Return each line of the records below that contains the word "seconds".

Stored data entries:
════

(** ** [format_prometheus_text] *)

Definition quoted (k : string) (v : pystr) : pystr := str k ++ str "=" ++ [34%N] ++ v ++ [34%N].

Definition node_labels (nid : pystr) : pystr :=
  match nid with [] => [] | _ => str "{" ++ quoted "node" nid ++ str "}" end.
Definition label_prefix (nid : pystr) : pystr :=
  match nid with [] => [] | _ => quoted "node" nid ++ str "," end.

Definition quantile_line (nid : pystr) (name q : string) (value : pystr) : pystr :=
  str name ++ str "{" ++ label_prefix nid ++ quoted "quantile" (str q) ++ str "} " ++ value.

Definition counter_lines (m : MetricsCollector) (nid : pystr) (c : string * (string * string)) : result (list pystr) :=
  let '(key, (name, help)) := c in
  let! v := int_repr (get_counter (str key) m) in
  Ok [str "# HELP " ++ str name ++ str " " ++ str help;
      str "# TYPE " ++ str name ++ str " counter";
      str name ++ node_labels nid ++ str " " ++ v].

(** [hist.quantile(q) / 1e6] and [(hist.mean * hist.count) / 1e6], with six decimals. *)
Definition seconds (us : float) : pystr := format_6f (fdiv us (decimal_float false 1 6)).

Definition histogram_lines (m : MetricsCollector) (nid : pystr) (c : string * (string * string)) : result (list pystr) :=
  let '(key, (name, help)) := c in
  match get_histogram (str key) m with
  | None => Ok []
  | Some h =>
      let head := [str "# HELP " ++ str name ++ str " " ++ str help;
                   str "# TYPE " ++ str name ++ str " summary"] in
      let count_line v := str name ++ str "_count" ++ node_labels nid ++ str " " ++ v in
      let sum_line v := str name ++ str "_sum" ++ node_labels nid ++ str " " ++ v in
      if total_count h =? 0 then
        Ok (head ++ [quantile_line nid name "0.5" (str "0.0"); quantile_line nid name "0.95" (str "0.0");
                     quantile_line nid name "0.99" (str "0.0"); count_line (str "0"); sum_line (str "0.0")])
      else
        let! p50 := quantile (decimal_float false 50 (-2)) h in
        let! p95 := quantile (decimal_float false 95 (-2)) h in
        let! p99 := quantile (decimal_float false 99 (-2)) h in
        let! count := float_of_int (total_count h) in
        let! n := int_repr (total_count h) in
        Ok (head ++ [quantile_line nid name "0.5" (seconds p50); quantile_line nid name "0.95" (seconds p95);
                     quantile_line nid name "0.99" (seconds p99); count_line n;
                     sum_line (seconds (fmul (hist_mean h) count))])
  end.

(** The lines of every metric of a table. *)
Fixpoint all_lines {A} (f : A -> result (list pystr)) (l : list A) : result (list pystr) :=
  match l with
  | [] => Ok []
  | x :: l' => let! a := f x in let! b := all_lines f l' in Ok (a ++ b)
  end.

Definition format_prometheus_text (m : MetricsCollector) (nid : pystr) : result pystr :=
  let! cs := all_lines (counter_lines m nid) COUNTER_METRIC_NAMES in
  let! hs := all_lines (histogram_lines m nid) HISTOGRAM_METRIC_NAMES in
  Ok (join [10%N] (cs ++ hs ++ [[]])).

════

_Solution:_
Definition seconds (us : float) : pystr := format_6f (fdiv us (decimal_float false 1 6)).
        Ok (head ++ [quantile_line nid name "0.5" (seconds p50); quantile_line nid name "0.95" (seconds p95);
                     quantile_line nid name "0.99" (seconds p99); count_line n;
                     sum_line (seconds (fmul (hist_mean h) count))])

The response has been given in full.